(** ** viewFactorSky: long-wave exchange *)

Module ViewFactorSky.
Import LUCache.


(** [initialise], the smoothing block: for every row the sum is taken
    over all columns and every entry of the row is scaled by
    [1 - delta/(sumF + 0.001)]. *)
Definition smoothRow (row : list scalar) : list scalar :=
  let sumF := sumList row in
  let delta := sumF - 1 in
  map (fun Fij => Fij * (1 - delta / (sumF + 0.001))) row.

Definition smooth (smoothing : bool) (Fmatrix : scalarSquareMatrix)
  : scalarSquareMatrix :=
  if smoothing then map smoothRow Fmatrix else Fmatrix.

(** [calculate]: the entry written to [C(i, j)] (variable emissivity) and
    to [CLU_(i, j)] (constant emissivity). *)
Definition Cij (E : scalarField) (Fmatrix : scalarSquareMatrix)
  (i j : nat) : scalar :=
  let invEj := 1 / (E !!! j) in
  if Nat.eqb i j
  then invEj - (invEj - 1) * entry Fmatrix i j
  else (1 - invEj) * entry Fmatrix i j.

Definition coeffMatrix (totalNCoarseFaces : nat) (E : scalarField)
  (Fmatrix : scalarSquareMatrix) : scalarSquareMatrix :=
  fillMatrix totalNCoarseFaces (Cij E Fmatrix).

(** The right-hand side [q[i]], accumulated over [j]. *)
Definition rhs (totalNCoarseFaces : nat) (sigma : scalar)
  (T4 qrExt : scalarField) (Fmatrix : scalarSquareMatrix) : scalarField :=
  map (fun i =>
         fold_left (fun qi j =>
                      let sigmaT4 := sigma * (T4 !!! j) in
                      if Nat.eqb i j
                      then qi + ((entry Fmatrix i j - 1) * sigmaT4
                                 - qrExt !!! j)
                      else qi + entry Fmatrix i j * sigmaT4)
                   (seq 0 totalNCoarseFaces) 0)
      (seq 0 totalNCoarseFaces).


Definition fileCLU (casePath : string) : string :=
  casePath +:+ "/processor0/CLU_qr".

## Instructions to follow
Repeat the entries above exactly, from the first line through the line containing "let sumF := sumList row in".

## Answer section
(** ** viewFactorSky: long-wave exchange *)

Module ViewFactorSky.
Import LUCache.


(** [initialise], the smoothing block: for every row the sum is taken
    over all columns and every entry of the row is scaled by
    [1 - delta/(sumF + 0.001)]. *)
Definition smoothRow (row : list scalar) : list scalar :=
  let sumF := sumList row in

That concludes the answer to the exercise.